Acheter un terrain sans titre foncier expose à des litiges fonciers fréquents, notamment dans les zones péri-urbaines en cours de lotissement. Des cessions jugées irrégulières du patrimoine bâti de l’État ont d’ailleurs fait l’objet de propositions de commission d’enquête parlementaire, signe que la gouvernance foncière reste un sujet sensible.
Vérifications avant achat
Pour un investisseur étranger ou de la diaspora, le recours à un notaire sénégalais est une étape non négociable. Voici les points de contrôle prioritaires :
- Vérifier l’authenticité du titre foncier auprès du bureau de la conservation foncière
- S’assurer que le terrain n’est pas grevé d’hypothèques ou de servitudes
- Confirmer que le vendeur est bien le propriétaire inscrit, et non un intermédiaire sans mandat légal
- Contrôler la conformité du terrain avec le plan d’urbanisme local (zone constructible, hauteur autorisée, destination du bâti)

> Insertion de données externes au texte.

(** The samples that a pass over [l] takes away. *)
Lemma expire_loop t fam l : forall ms es,
  NoDup l.*1 -> (forall k s, (k, s) ∈ l -> ms !! k = Some s) -> es !! fam = Some (mkEntry fam ms) ->
  let r := foldl (expire_one t fam) (ms, es) l in
  (forall k, r.1 !! k = if decide (k ∈ (filter (fun p : Z * Sample => AddTime p.2 < t) l).*1) then None else ms !! k) /\
  (forall f, f <> fam -> r.2 !! f = es !! f) /\
  (r.2 !! fam = Some (mkEntry fam r.1) \/ (r.2 !! fam = None /\ r.1 = ∅)).
Proof.
  induction l as [|[k0 s0] l IH]; intros ms es Hnd Hin Hes; cbn [foldl].
  { split; [intros k; by rewrite decide_False by (apply not_elem_of_nil)|by auto]. }
  apply NoDup_cons in Hnd as [Hk0 Hnd]. destruct (expire_one t fam (ms, es) (k0, s0)) as [ms1 es1] eqn:E.
  unfold expire_one in E. cbn [fst snd] in E. destruct (Z.ltb_spec (AddTime s0) t) as [Ht|Ht].
  - rewrite filter_cons_True by done. rewrite fmap_cons. cbn [fst]. injection E as <- E.
    assert (forall k s, (k, s) ∈ l -> delete k0 ms !! k = Some s) as Hin'.
    { intros k s Hks. rewrite lookup_delete_ne; [apply Hin; by right|]. intros <-. by apply Hk0, (list_elem_of_fmap_2 fst _ (k0, s)). }
    destruct (Nat.eqb_spec (size (delete k0 ms)) 0) as [Hz|Hz].
    + apply map_size_empty_iff in Hz. assert (l = []) as ->.
      { destruct l as [|[k s] l]; [done|]. specialize (Hin' k s ltac:(by left)). by rewrite Hz, lookup_empty in Hin'. }
      subst es1. cbn. rewrite Hz. split; [|split; [|right; split; [apply lookup_delete_eq|done]]].
      * intros k. rewrite lookup_empty. case_decide as Hk; [done|]. apply not_elem_of_cons in Hk as [Hk _].
        rewrite <- (lookup_delete_ne ms k0 k) by done. by rewrite Hz, lookup_empty.
      * intros f Hf. by rewrite lookup_delete_ne, lookup_alter_ne.
    + destruct (IH (delete k0 ms) es1) as (R1 & R2 & R3); [done|done|subst es1; by rewrite lookup_alter_eq, Hes|].
      split; [|split; [|done]].
      * intros k. rewrite R1. destruct (decide (k = k0)) as [->|Hk].
        -- rewrite (decide_True (P := k0 ∈ k0 :: _)) by (by left). rewrite lookup_delete_eq. by case_decide.
        -- rewrite lookup_delete_ne by done. destruct (decide (k ∈ _)) as [Hi|Hi].
           ++ by rewrite decide_True by (by right).
           ++ rewrite decide_False; [done|]. apply not_elem_of_cons. done.
      * intros f Hf. rewrite (R2 f Hf). subst es1. by rewrite lookup_alter_ne.
  - injection E as <- <-. rewrite filter_cons_False by (cbn; lia). apply IH; [done| |done]. intros k s Hks. apply Hin. by right.
Qed.
(** The state between two calls: the archives in order, and the current file. *)
Record holds (w : FileWriter) (s : world) (archs : list (string * file)) (cur : file) : Prop := {
  ho_fs : fs s = <[filename w := cur]> (list_to_map archs);
  ho_names : Forall (fun a => exists i, (i + 2 <= reads s)%nat /\ a.1 = rotated_name w (clock i)) archs;
  ho_nodup : NoDup archs.*1;
  ho_open : current w = Open;
  ho_size : bytesWritten w = Z.of_nat (String.length (content cur));
  ho_bound : bytesWritten w < maxSizeInBytes w;
  ho_file : filename w = stem w +:+ ext w;
  ho_conf : interval w = 0 /\ maxArchives w = -1 /\ 0 < maxSizeInBytes w;
}.

Lemma os_call_ok s : os_call s = (true, mkWorld (fs s) (S (calls s)) (reads s)).
Proof. unfold os_call. by rewrite all_ok. Qed.

(** Opening a file that does not exist yet. *)
Lemma open_new fuel w s :
  fs s !! filename w = None -> interval w = 0 -> 0 < maxSizeInBytes w ->
  exists t c, openCurrent (2 + fuel) w s = Some (true, set_current Open (set_expiry t 0 w),
    mkWorld (<[filename w := mkFile EmptyString t]> (fs s)) c (S (reads s))).
Proof.
  intros Hf Hi Hm. cbn [Nat.add openCurrent Now]. unfold openFile. rewrite os_call_ok. cbn [fs reads calls filename set_expiry].
  rewrite Hf. cbn [negb]. rewrite os_call_ok. cbn [fs reads calls set_fs filename set_current set_expiry]. rewrite lookup_insert_eq.
  cbn [mtime content String.length rotateIfNeeded interval set_expiry set_current maxSizeInBytes bytesWritten]. rewrite Hi. cbn [Z.ltb Z.compare orb]. change (Z.of_nat 0) with 0.
  rewrite (proj2 (Z.leb_gt _ _) Hm), andb_false_r, Z.add_0_r. by eexists _, _.
Qed.

(** A current file that has grown to the size is renamed, and a new one is begun. *)
Lemma rotate_full fuel w s archs f :
  fs s = <[filename w := f]> (list_to_map archs) ->
  Forall (fun a => exists i, (i + 2 <= reads s)%nat /\ a.1 = rotated_name w (clock i)) archs -> NoDup archs.*1 ->
  current w = Open -> filename w = stem w +:+ ext w -> interval w = 0 -> maxArchives w = -1 -> 0 < maxSizeInBytes w ->
  maxSizeInBytes w <= bytesWritten w ->
  exists w' s' cur, rotateIfNeeded (3 + fuel) w s = Some (true, w', s') /\ content cur = EmptyString /\
    holds w' s' (archs ++ [(rotated_name w (clock (reads s)), f)]) cur /\ maxSizeInBytes w' = maxSizeInBytes w /\ filename w' = filename w.
Proof.
  intros Hfs Hn Hd Ho Hf Hi Ha Hm Hb. set (nm := rotated_name w (clock (reads s))).
  assert (nm <> filename w) as Hne by (by apply rotated_name_longer).
  assert (filename w ∉ archs.*1) as Hfree.
  { intros (a & Ha1 & Ha2)%list_elem_of_fmap. apply (proj1 (Forall_forall _ _) Hn) in Ha2 as (i & _ & Hx).
    by apply (rotated_name_longer w (clock i) Hf); rewrite <- Hx. }
  assert (nm ∉ archs.*1) as Hfresh.
  { intros (a & Ha1 & Ha2)%list_elem_of_fmap. apply (proj1 (Forall_forall _ _) Hn) in Ha2 as (i & Hir & Hx).
    rewrite <- Ha1 in Hx. apply rotated_name_inj in Hx; [|apply clock_range..]. pose proof (clock_moves i (reads s) Hir). lia. }
  cbn [Nat.add rotateIfNeeded]. rewrite Hi. cbn [Z.ltb Z.compare]. cbn [orb]. rewrite (proj2 (Z.ltb_lt _ _) Hm), (proj2 (Z.leb_le _ _) Hb). cbn [andb].
  unfold rotate. rewrite Ho, os_call_ok. cbn [negb fst snd Now reads fs calls]. unfold os_Rename. rewrite os_call_ok. cbn [fs reads calls].
  change (filename (set_current ClosedFile w)) with (filename w). rewrite Hfs, lookup_insert_eq. cbn [negb].
  unfold purgeArchivesIfNeeded. change (maxArchives (set_current ClosedFile w)) with (maxArchives w). rewrite Ha. cbn [Z.eqb Pos.eqb]. binds.
  change (rotated_name (set_current ClosedFile w) (clock (reads s))) with nm. rewrite delete_insert_id by (by apply not_elem_of_list_to_map_1).
  destruct (open_new fuel (set_current ClosedFile w) (set_fs (<[nm := f]> (list_to_map archs))
    (mkWorld (<[filename w := f]> (list_to_map archs)) (S (S (calls s))) (S (reads s))))) as (t & c & Hopen); [|done|done|].
  { cbn. rewrite lookup_insert_ne by done. by apply not_elem_of_list_to_map_1. }
  cbn [Nat.add] in Hopen. rewrite Hopen. eexists _, _, (mkFile EmptyString t). split; [reflexivity|]. split; [done|]. split; [|done].
  assert (list_to_map (archs ++ [(nm, f)]) = <[nm := f]> (list_to_map archs : gmap string file)) as Hl.
  { by rewrite list_to_map_snoc. }
  constructor; cbn; try done.
  - by rewrite Hl.
  - apply Forall_app. split; [|constructor; [|done]; exists (reads s); split; [lia|done]].
    eapply Forall_impl; [exact Hn|]. intros a (i & Hir & Hx). exists i. split; [lia|done].
  - rewrite fmap_app. apply NoDup_app. split; [done|]. split; [|apply NoDup_singleton]. intros x Hx ->%list_elem_of_singleton. done.
Qed.

Lemma contents_snoc l f : contents (l ++ [f]) = contents l +:+ content f.
Proof.
  induction l as [|x l IH]; [apply str_app_nil_r|]. change (content x +:+ contents (l ++ [f]) = (content x +:+ contents l) +:+ content f).
  by rewrite IH, str_app_assoc.
Qed.

Lemma write_step fuel p w s archs cur : holds w s archs cur ->
  exists w' s' archs' cur', Write (3 + fuel) p w s = Some (Some (String.length p), w', s') /\ holds w' s' archs' cur' /\
    contents archs'.*2 +:+ content cur' = contents archs.*2 +:+ content cur +:+ p /\
    (Forall (fun f => maxSizeInBytes w <= Z.of_nat (String.length (content f))) archs.*2 ->
     Forall (fun f => maxSizeInBytes w' <= Z.of_nat (String.length (content f))) archs'.*2) /\
    maxSizeInBytes w' = maxSizeInBytes w /\ filename w' = filename w.
Proof.
  intros [Hfs Hn Hd Ho Hs Hb Hf (Hi & Ha & Hm)]. unfold Write. rewrite Ho. unfold file_write. rewrite os_call_ok. cbn [fs reads calls].
  rewrite Hfs, lookup_insert_eq. cbn [negb set_fs reads calls]. rewrite insert_insert_eq.
  set (f := mkFile (content cur +:+ p) (clock (reads s))). set (w1 := set_expiry _ _ w). set (s1 := set_fs _ _).
  assert (bytesWritten w1 = Z.of_nat (String.length (content f))) as Hs1.
  { cbn. rewrite Hs, str_length_app. lia. }
  destruct (decide (maxSizeInBytes w <= bytesWritten w1)) as [Hfull|Hfull].
  - destruct (rotate_full fuel w1 s1 archs f) as (w' & s' & cur' & -> & Hc & Hh & Hm' & Hf'); try done. binds.
    eexists _, _, _, _. split; [reflexivity|]. split; [exact Hh|]. split; [|split; [|done]].
    + rewrite fmap_app. change (contents (archs.*2 ++ [f]) +:+ content cur' = contents archs.*2 +:+ content cur +:+ p).
      by rewrite contents_snoc, Hc, str_app_nil_r.
    + intros Hall. rewrite fmap_app. apply Forall_app. rewrite Hm'. split; [done|]. constructor; [|done]. cbn [snd]. rewrite <- Hs1. done.
  - cbn [Nat.add rotateIfNeeded]. change (interval w1) with (interval w). rewrite Hi. cbn [Z.ltb Z.compare orb].
    change (maxSizeInBytes w1) with (maxSizeInBytes w). rewrite (proj2 (Z.leb_gt (maxSizeInBytes w) _)) by lia. rewrite andb_false_r. binds.
    eexists _, _, archs, f. split; [reflexivity|]. split; [|done]. constructor; try done. cbn in Hfull |- *. lia.
Qed.

Lemma write_all_steps fuel ps : forall w s archs cur, holds w s archs cur ->
  Forall (fun f => maxSizeInBytes w <= Z.of_nat (String.length (content f))) archs.*2 ->
  exists w' s' archs' cur', write_all (3 + fuel) ps w s = Some ((fun p => Some (String.length p)) <$> ps, w', s') /\ holds w' s' archs' cur' /\
    contents archs'.*2 +:+ content cur' = contents archs.*2 +:+ content cur +:+ concat_strings ps /\
    Forall (fun f => maxSizeInBytes w <= Z.of_nat (String.length (content f))) archs'.*2 /\
    maxSizeInBytes w' = maxSizeInBytes w /\ filename w' = filename w.
Proof.
  induction ps as [|p ps IH]; intros w s archs cur Hh Hall.
  - exists w, s, archs, cur. cbn. by rewrite str_app_nil_r.
  - destruct (write_step fuel p w s archs cur Hh) as (w1 & s1 & a1 & c1 & Hw & Hh1 & Hc1 & Hall1 & Hm1 & Hf1).
    destruct (IH w1 s1 a1 c1 Hh1 (Hall1 Hall)) as (w2 & s2 & a2 & c2 & Hw2 & Hh2 & Hc2 & Hall2 & Hm2 & Hf2).
    exists w2, s2, a2, c2. split; [change (write_all (3 + fuel) (p :: ps) w s) with ('(r, w, s) ← Write (3 + fuel) p w s;
      '(rs, w, s) ← write_all (3 + fuel) ps w s; Some (r :: rs, w, s)); rewrite Hw; binds; by rewrite Hw2|].
    split; [done|]. split; [|split; [by rewrite <- Hm1|split; congruence]].
    change (concat_strings (p :: ps)) with (p +:+ concat_strings ps). rewrite Hc2, <- str_app_assoc, Hc1. by rewrite !str_app_assoc.
Qed.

Projet locatif au Sénégal depuis la France : les coûts cachés
Le prix du terrain ne représente qu’une fraction du budget total. La construction, les raccordements aux réseaux (eau, électricité, assainissement), les frais de notaire, les honoraires d’architecte et la gestion locative à distance alourdissent la facture.
Gérer un bien locatif depuis la France implique de déléguer à un gestionnaire local. Les frais de gestion locative au Sénégal varient, mais ils réduisent mécaniquement le rendement net. Sans gestionnaire fiable sur place, le projet locatif devient difficilement viable à distance.
Les données disponibles ne permettent pas de conclure sur un taux de rendement net universel pour ce type d’investissement. La rentabilité dépend du quartier, du type de bien construit, du segment locatif visé et de la qualité de la gestion. Un appartement bien situé à Dakar en location longue durée n’offre pas le même profil de risque qu’une villa saisonnière à Saly.
L’achat d’un terrain à vendre au Sénégal pour un projet locatif n’est ni une opération garantie ni une mauvaise idée par défaut. La rentabilité se construit sur des choix précis : localisation du foncier, statut juridique du terrain, format locatif adapté au marché local, anticipation fiscale et gestion rigoureuse. Ceux qui traitent ce projet comme un simple placement financier passif sous-estiment la complexité du marché immobilier sénégalais.